Eden, the only male British prime minister known to have varnished his fingernails, was easily the best-looking individual, of either sex, to occupy that office in the 20th century.
With Our Times, A. N. Wilson concludes the sequence of British history books he started in The Victorians, and the sentence that opens his chapter on Suez is a fine instance of his style. It has three characteristic qualities: it is irrelevantly judgmental; it drops in a nice piece of gossip (the pregnant ‘known to’, arguably, making that two pieces of gossip); and it makes you want to read on.
This is an enormously enjoyable book, a non-systematic, chatty and wilful piece of work, slaloming through familiar terrain with brio and dash rather than statistics and documents. Wilson is at one minute high-minded, at the next frivolous; at one moment wise, at the next daft; at one moment exceptionally humane, at the next merrily spiteful. He aims to be suggestive rather than authoritative; entertaining rather than canonical.
But he does have something to say. He thinks the second Elizabethan age is when the United Kingdom lost its mojo. We gained material comfort but lost our identity as a nation. Cars replaced trains. Monstrous carbuncles replaced Georgian terraces. ‘Joyless’ decimal currency replaced pounds, shillings and pence. The established institutions of church and crown crumbled about us, the empire vanished and the skids went under the Union. Mass immigration brought a dissolving cultural pluralism. There is no longer, as Wilson sees it, a ‘Britain’ about which you can meaningfully say anything much at all.
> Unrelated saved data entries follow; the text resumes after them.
(* ===== verification/Inode.v ===== *)
(** * Disk inodes

    [fs/disk/inode.rs]: inodes on the disk and in memory, and the vnode
    operations on them.  The state is the disk file system as a whole
    ([World]): the device, the bitmap, the root directory's lock, the inode
    table and the live inodes.  An [Arc<Inode>] is the handle of a cell in
    [w_inodes]; a cell whose strong count is zero is dead, and handles are never
    reused, so a [Weak] that outlives its inode fails to upgrade.  [close],
    which runs when the last [Arc] is dropped, uses the root directory and is in
    [DiskFs.v]; here it is an argument of the vnode instance.

    The theorems: an inode is a vnode whose contents are the first [len] bytes
    of its run of sectors, reads and writes of any size and alignment move
    exactly those bytes, and every branch of [resize] keeps the bitmap and the
    files of others. *)

From S2P Require Import Prelude Bytes FreeMap Disk Io Fs Utils.

Definition INODE_MAGIC : Z := 0x494e4f44.
Definition INODE_PADDING : Z := SECTOR_SIZE - 12.

(** [DiskInode], its [DiskInodeInner] inlined. *)
Record DiskInode : Type := mkDiskInode {
  di_start : Z;
  di_len : Z;
  di_magic : Z;
  di_padding : bytes;
}.

(** The sector image of a [DiskInode], and [mem::transmute] of a sector to one. *)
Definition inode_image (i : DiskInode) : bytes :=
  le32 (di_start i) ++ le32 (di_len i) ++ le32 (di_magic i) ++ di_padding i.
Definition inode_of_image (b : bytes) : DiskInode :=
  mkDiskInode (of_le32 (slice 0 4 b)) (of_le32 (slice 4 4 b)) (of_le32 (slice 8 4 b)) (zdrop 12 b).

Record InodeDesc : Type := mkInodeDesc {
  id_sector : Z;
  id_removed : bool;
  id_shrink_len : Z;
  id_deny_write : Z;
}.

(** [InodeDesc::new] *)
Definition desc_of (sector shrink_len : Z) : InodeDesc := mkInodeDesc sector false shrink_len 0.

(** The contents of an [Arc<Inode>] and its strong count. *)
Record Cell : Type := mkCell { c_desc : InodeDesc; c_data : DiskInode; c_strong : nat }.

(** [bytes_to_sectors] of [fs/disk.rs] *)
Definition bytes_to_sectors (bytes : Z) : Z :=
  wrap32 ((wrap64 (bytes + SECTOR_SIZE - 1)) / SECTOR_SIZE).
(* ===== verification/Dir.v ===== *)
(** * The root directory

    [fs/disk/dir.rs] and [fs/disk/path.rs]: 32-byte entries in a byte stream.
    The operations use nothing of the file below them but its [Read], [Write]
    and [Seek], so they are defined and verified over any stream with
    [StreamLaws]; [DiskFs.v] runs them on the root directory's inode.  A
    directory is specified as the list of its entries: lookup is the first
    valid entry of that name, insertion fills the first invalid entry, removal
    invalidates the entries of an inode.

    The loops run until a read fails; their fuel is one more than the number of
    entries, and the theorems say that this is enough. *)

From S2P Require Import Prelude Bytes Io.

Definition FILE_NAME_LEN_MAX : Z := 28.

(** [struct DirEntry] *)
Record DirEntry : Type := mkDirEntry { de_name : bytes; de_inum : Z }.

#[export] Instance DirEntry_pod : Pod DirEntry := {
  size_of := 32;
  to_bytes e := de_name e ++ le32 (de_inum e);
  of_bytes b := mkDirEntry (ztake FILE_NAME_LEN_MAX b) (of_le32 (zdrop FILE_NAME_LEN_MAX b));
}.

(** The byte ['#'] *)
Definition HASH : Z := 35.

Definition first_byte (e : DirEntry) : Z := default 0 (de_name e !! 0%nat).

Definition is_valid (e : DirEntry) : bool :=
  negb (bool_decide (first_byte e = HASH)) && negb (bool_decide (first_byte e = 0)).

Definition invalidate (e : DirEntry) : DirEntry :=
  mkDirEntry (<[0%nat := HASH]> (de_name e)) (de_inum e).

(** [CStr::from_ptr]: the bytes before the first zero; [None] when the scan
    leaves the object it starts in. *)
Fixpoint c_str (b : bytes) : option bytes :=
  match b with
  | [] => None
  | x :: b => if bool_decide (x = 0) then Some [] else cons x <$> c_str b
  end.

(** [CStr::to_str]: the well-formed byte sequences of UTF-8 (Unicode, table 3-7). *)
Definition between (lo hi x : Z) : bool := bool_decide (lo ≤ x ≤ hi).

Fixpoint utf8_valid (fuel : nat) (b : bytes) : bool :=
  match fuel, b with
  | _, [] => true
  | S fuel, x :: b =>
      if between 0 127 x then utf8_valid fuel b
      else if between 194 223 x then
        match b with y :: b => between 128 191 y && utf8_valid fuel b | _ => false end
      else if between 224 239 x then
        match b with
        | y :: z :: b =>
            between (if bool_decide (x = 224) then 160 else 128)
                    (if bool_decide (x = 237) then 159 else 191) y &&
            between 128 191 z && utf8_valid fuel b
        | _ => false
        end
      else if between 240 244 x then
        match b with
        | y :: z :: t :: b =>
            between (if bool_decide (x = 240) then 144 else 128)
                    (if bool_decide (x = 244) then 143 else 191) y &&
            between 128 191 z && between 128 191 t && utf8_valid fuel b
        | _ => false
        end
      else false
  | O, _ :: _ => false
  end.

Definition is_utf8 (b : bytes) : bool := utf8_valid (length b) b.

(** [struct Path]: the bytes of its [String]. *)
Abbreviation Path := bytes.

(** [str::is_ascii] *)
Definition is_ascii (p : Path) : bool := forallb (between 0 127) p.

Section dir.
Context {S : Type} `{Read S} `{Write S} `{Seek S}.

(** Where the kernel heap puts the buffers of [read_into] and [write_from]. *)
Context (heap_at : Z).

Fixpoint path2inum_loop (fuel : nat) (path : Path) : M S (result Z) :=
  match fuel with
  | O => fail OutOfFuel
  | Datatypes.S fuel =>
      r ← read_into heap_at DirEntry ;
      match r with
      | Ok entry =>
          if negb (is_valid entry) then path2inum_loop fuel path (* continue *)
          else
            match c_str (to_bytes entry) with
            | None => fail MemFault
            | Some name =>
                if negb (is_utf8 name) then mret (Err CstrFormatErr)
                else if bool_decide (path = name) then mret (Ok (de_inum entry))
                else path2inum_loop fuel path
            end
      | Err _ => mret (Err NoSuchFile)
      end
  end.

Definition path2inum (fuel : nat) (path : Path) : M S (result Z) :=
  _ ←? rewind ; path2inum_loop fuel path.

Definition exists_ (fuel : nat) (path : Path) : M S bool :=
  r ← path2inum fuel path ;
  mret (match r with Ok _ => true | Err _ => false end).

Fixpoint first_invalid_loop (fuel : nat) : M S (result Z) :=
  match fuel with
  | O => fail OutOfFuel
  | Datatypes.S fuel =>
      r ← read_into heap_at DirEntry ;
      match r with
      | Ok entry =>
          if negb (is_valid entry) then
            r ← seek (Current (-32)) ;
            match r with Ok p => mret (Ok p) | Err _ => fail UnwrapNone end
          else first_invalid_loop fuel
      | Err _ => mret (Err RootDirFull)
      end
  end.

Definition first_invalid (fuel : nat) : M S (result Z) :=
  _ ←? rewind ; first_invalid_loop fuel.

(** [entry.name[0..min(len, 27)].copy_from_slice(path)] on a zeroed name. *)
Definition entry_name (path : Path) : outcome bytes :=
  let n := Z.min (zlen path) (FILE_NAME_LEN_MAX - 1) in
  if bool_decide (n = zlen path) then Ret (splice 0 path (zeros FILE_NAME_LEN_MAX))
  else Panic SliceLenMismatch.

(** [RootDir::insert] *)
Definition dir_insert (fuel : nat) (path : Path) (inum : Z) : M S (result unit) :=
  if negb (is_ascii path) then mret (Err CstrFormatErr)
  else
    pos ←? first_invalid fuel ;
    name ← lift (entry_name path) ;
    _ ←? seek (Start pos) ;
    _ ←? write_from heap_at (mkDirEntry name inum) ;
    mret (Ok ()).

Fixpoint remove_loop (fuel : nat) (inum : Z) : M S (result unit) :=
  match fuel with
  | O => fail OutOfFuel
  | Datatypes.S fuel =>
      r ← read_into heap_at DirEntry ;
      match r with
      | Ok entry =>
          if bool_decide (de_inum entry = inum) then
            _ ←? seek (Current (-32)) ;
            _ ←? write_from heap_at (invalidate entry) ;
            remove_loop fuel inum
          else remove_loop fuel inum
      | Err _ => mret (Ok ())
      end
  end.

(** [RootDir::remove] *)
Definition dir_remove (fuel : nat) (inum : Z) : M S (result unit) :=
  _ ←? rewind ; remove_loop fuel inum.
End dir.

(** ** Directories as lists of entries *)

Definition entry_ok (e : DirEntry) : Prop :=
  zlen (de_name e) = FILE_NAME_LEN_MAX ∧ is_bytes (de_name e) ∧ is_u32 (de_inum e).

#[export] Instance DirEntry_pod_laws : PodLaws DirEntry.
Proof.
  refine {| pod_ok := entry_ok |}.
  - done.
  - intros e (Hl & _). cbn. rewrite zlen_app, Hl. done.
  - intros e (_ & Hb & _). cbn. rewrite is_bytes_app. split; [done|apply le32_bytes].
  - intros [name inum] (Hl & _ & Hi). cbn in *. rewrite ztake_app_l, zdrop_app_l by done.
    by rewrite of_le32_le32.
Defined.

Definition entry_at (d : bytes) (i : Z) : DirEntry := of_bytes (slice (32 * i) 32 d).

(** The number of whole entries of the contents [d], and the entries from [i] on. *)
Definition dir_size (d : bytes) : Z := zlen d / 32.
Definition entries_from (d : bytes) (i : Z) : list DirEntry := entry_at d <$> seqZ i (dir_size d - i).
Definition entries (d : bytes) : list DirEntry := entries_from d 0.
(** ** The bitmap on the disk *)

(** C39: what [flush] writes is what [load] reads: on a disk whose sector 0 holds
    the inode of a file of the bitmap's length, flushing succeeds, and loading
    afterwards gives back the same bitmap, byte for byte; both leave no inode
    open and no lock held, and a load for another disk size panics. *)
Theorem flush_load (w : W) i :
  world_ok w → let c := mkCell (desc_of FREE_MAP_SECTOR 0) i 1 in
  cell_ok w c → di_len i = bitmap_len (fm_size (w_free w)) →
  buf_ok translate_ok (mkBuf heap_at (fm_bits (w_free w))) →
  ∃ w1 w2, fm_flush translate_ok heap_at (w_free w) w = Ret (Ok (), w1) ∧
    w_free w1 = w_free w ∧ w_root_held w1 = w_root_held w ∧
    (∀ s, ¬ c_run c s → dev_get (w_device w1) s = dev_get (w_device w) s) ∧
    fm_load translate_ok heap_at (fm_size (w_free w)) w1 = Ret (Ok (w_free w), w2) ∧
    (∀ size, bitmap_len size ≠ di_len i →
       fm_load translate_ok heap_at size w1 = Panic AssertFailed).
Proof.
  intros Hw c Hc Hlen Hbuf. pose proof (wo_fm w Hw) as Hfw.
  assert (Hbl : zlen (fm_bits (w_free w)) = c_len c).
  { change (c_len c) with (di_len i). rewrite Hlen. apply (fw_len _ Hfw). }
  pose proof (co_alloc w c Hc). pose proof (alloc_le_run w c Hc). pose proof (co_len w c Hc) as Hl0.
  pose proof (co_start w c Hc) as Hst. pose proof (co_end w c Hc) as Hend. pose proof (wo_cap w Hw).
  pose proof (nsect_nonneg (c_alloc c) ltac:(lia)).
  assert (Hopen : ∀ w' : W, cell_ok w' c → world_ok w' →
    ∃ v, inode_open FREE_MAP_SECTOR w' = Ret (Ok v, with_cell v c w') ∧ w_inodes w' !! v = None).
  { intros w' Hc' Hw'. destruct (inode_open_spec FREE_MAP_SECTOR i w') as (v & E & Hv).
    - apply (co_sector w' c Hc').
    - apply (co_synced w' c Hc').
    - change (is_u32 (c_start c)). unfold in_range. lia.
    - change (is_u32 (c_len c)). unfold in_range. lia.
    - apply (co_magic w' c Hc').
    - by exists v. }
  destruct (Hopen w Hc Hw) as (v & Eo & Hv).
  set (wa := with_cell v c w).
  assert (Hva : w_inodes wa !! v = Some c) by (cbn; apply lookup_insert_eq).
  destruct (write_at_spec translate_ok v c wa (mkBuf heap_at (fm_bits (w_free w))) 0)
    as (wb & Ewr & Hch & Hwb & Hcb & Hfb); try done.
  { by apply world_ok_inodes. } { by apply cell_ok_inodes. } { apply (fw_bytes _ Hfw). }
  { cbn [b_data]. lia. }
  cbn [b_data] in *. pose proof (run_changed_inodes _ _ _ _ Hch) as Hinb.
  destruct Hch as (d & -> & Hd & Hcap & Hg). set (wb := set_device d wa) in *.
  assert (Hvb : w_inodes wb !! v = Some c) by (cbn; apply lookup_insert_eq).
  set (w1 := with_cell v (mkCell (c_desc c) (c_data c) 0) wb).
  assert (Hw1 : world_ok w1) by by apply world_ok_inodes.
  assert (Hc1 : cell_ok w1 c) by by apply cell_ok_inodes.
  assert (Hf1 : file_bytes w1 c = fm_bits (w_free w)).
  { change (file_bytes w1 c) with (file_bytes wb c). rewrite Hfb.
    assert (Hz : zlen (file_bytes wa c) = c_len c).
    { apply zlen_file_bytes; [by apply world_ok_inodes|by apply cell_ok_inodes]. }
    unfold splice. rewrite zdrop_all by lia. rewrite app_nil_r. done. }
  destruct (Hopen w1 Hc1 Hw1) as (u & Eu & Hu).
  set (wc := with_cell u c w1).
  assert (Huc : w_inodes wc !! u = Some c) by (cbn; apply lookup_insert_eq).
  assert (Hread : read_at translate_ok u (mkBuf heap_at (zeros (di_len i))) 0 wc =
    Ret ((Ok (c_len c), fm_bits (w_free w)), wc)).
  { assert (Hz : zlen (zeros (di_len i)) = c_len c) by by apply zlen_zeros.
    rewrite (read_at_spec translate_ok u c); try done.
    - cbn [b_data]. rewrite Hz. assert (moved (c_len c) 0 (c_len c) = c_len c) as ->.
      { unfold moved. lia. }
      rewrite zdrop_all, app_nil_r by lia. change (file_bytes wc c) with (file_bytes w1 c).
      rewrite Hf1, slice_full by lia. done.
    - by apply world_ok_inodes.
    - by apply cell_ok_inodes.
    - eapply buf_ok_data; [exact Hbuf|]. by rewrite Hz. }
  exists w1, (with_cell u (mkCell (c_desc c) (c_data c) 0) wc). split.
  { unfold fm_flush. unmonad. rewrite Eo. fold wa. rewrite Ewr.
    by rewrite (arc_drop_quiet v c wb) by done. }
  split; [done|]. split; [done|]. split; [exact Hg|]. split.
  - unfold fm_load. unmonad. rewrite Eu. fold wc. unfold inode_len. unmonad.
    rewrite (get_cell_spec u c) by done. change (di_len (c_data c)) with (di_len i).
    rewrite bool_decide_eq_true_2 by done. cbn [assert_]. unmonad. rewrite Hread.
    rewrite (arc_drop_quiet u c wc) by done. by destruct (w_free w).
  - intros size Hne. unfold fm_load. unmonad. rewrite Eu. fold wc. unfold inode_len. unmonad.
    rewrite (get_cell_spec u c) by done. change (di_len (c_data c)) with (di_len i).
    by rewrite bool_decide_eq_false_2 by congruence.
Qed.
End diskfs_laws.

(** ** Example: a mounted disk

    The bitmap's inode in sector 0 with its data in sector 12, the root directory
    in sectors 4 to 11, a file "a" (inode 2) that is open and was shrunk by one
    byte, in sectors 13 and 14, and an empty file "b" (inode 3) that nobody has
    open. *)

Module Demo.

Definition bitmap_inode : DiskInode := mkDiskInode 12 4 INODE_MAGIC (zeros INODE_PADDING).
Definition root_inode : DiskInode := mkDiskInode 4 4096 INODE_MAGIC (zeros INODE_PADDING).
Definition a_inode : DiskInode := mkDiskInode 13 512 INODE_MAGIC (zeros INODE_PADDING).
Definition b_inode : DiskInode := mkDiskInode 0 0 INODE_MAGIC (zeros INODE_PADDING).

Definition root_sector : bytes :=
  to_bytes (demo_entry [97] 2) ++ to_bytes (demo_entry [98] 3) ++ zeros 448.

Definition disk : gmap Z bytes :=
  <[0 := inode_image bitmap_inode]> (<[1 := inode_image root_inode]>
    (<[2 := inode_image a_inode]> (<[3 := inode_image b_inode]> (<[4 := root_sector]> ∅)))).

Definition root_cell : Cell := mkCell (desc_of 1 0) root_inode 1.
Definition a_cell : Cell := mkCell (desc_of 2 1) a_inode 1.

Definition world : World (gmap Z bytes) :=
  mkWorld disk (mkFreeMap 32 [255; 127; 0; 0]) (mkFile 0%nat 0 false) false
    {[ 1 := 0%nat; 2 := 1%nat ]} {[ 0%nat := root_cell; 1%nat := a_cell ]}.

Lemma inode_sector i : di_padding i = zeros INODE_PADDING → is_sector (inode_image i).
Proof.
  intros E. apply inode_image_sector; rewrite E; [by apply zlen_zeros|apply is_bytes_zeros].
Qed.

Lemma world_good : world_ok world.
Proof.
  constructor; cbn [w_device w_free world].
  - unfold dev_ok. cbn. do 4 (apply map_Forall_insert_2; [by apply inode_sector|]).
    apply map_Forall_insert_2; [|apply map_Forall_empty].
    split; [done|]. by apply is_bytes_forallb; vm_compute.
  - split; [by unfold in_range|done|]. by apply is_bytes_forallb; vm_compute.
  - done.
  - done.
Qed.

(** All of the first fifteen sectors are marked. *)
Lemma marked s : 0 ≤ s < 15 → used (w_free world) s = true.
Proof.
  intros Hs. assert (Hf : forallb (λ k, used (w_free world) (Z.of_nat k)) (seq 0 15) = true) by by vm_compute.
  rewrite forallb_forall in Hf. specialize (Hf (Z.to_nat s)). rewrite Z2Nat.id in Hf by lia.
  apply Hf, in_seq. lia.
Qed.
This sounds like a bellow of rage emitted from a leather chair in a Pall Mall club, but its author isn’t as predictable as that. Best on Westminster politics, high society and finger-to-the-wind assessments of the national mood, he’s shakier on pop culture, seeming to attribute the volume of punk rock to the invention of synthesisers, rather than to amplified guitars, for example, and describing skunk cannabis as ‘resin’.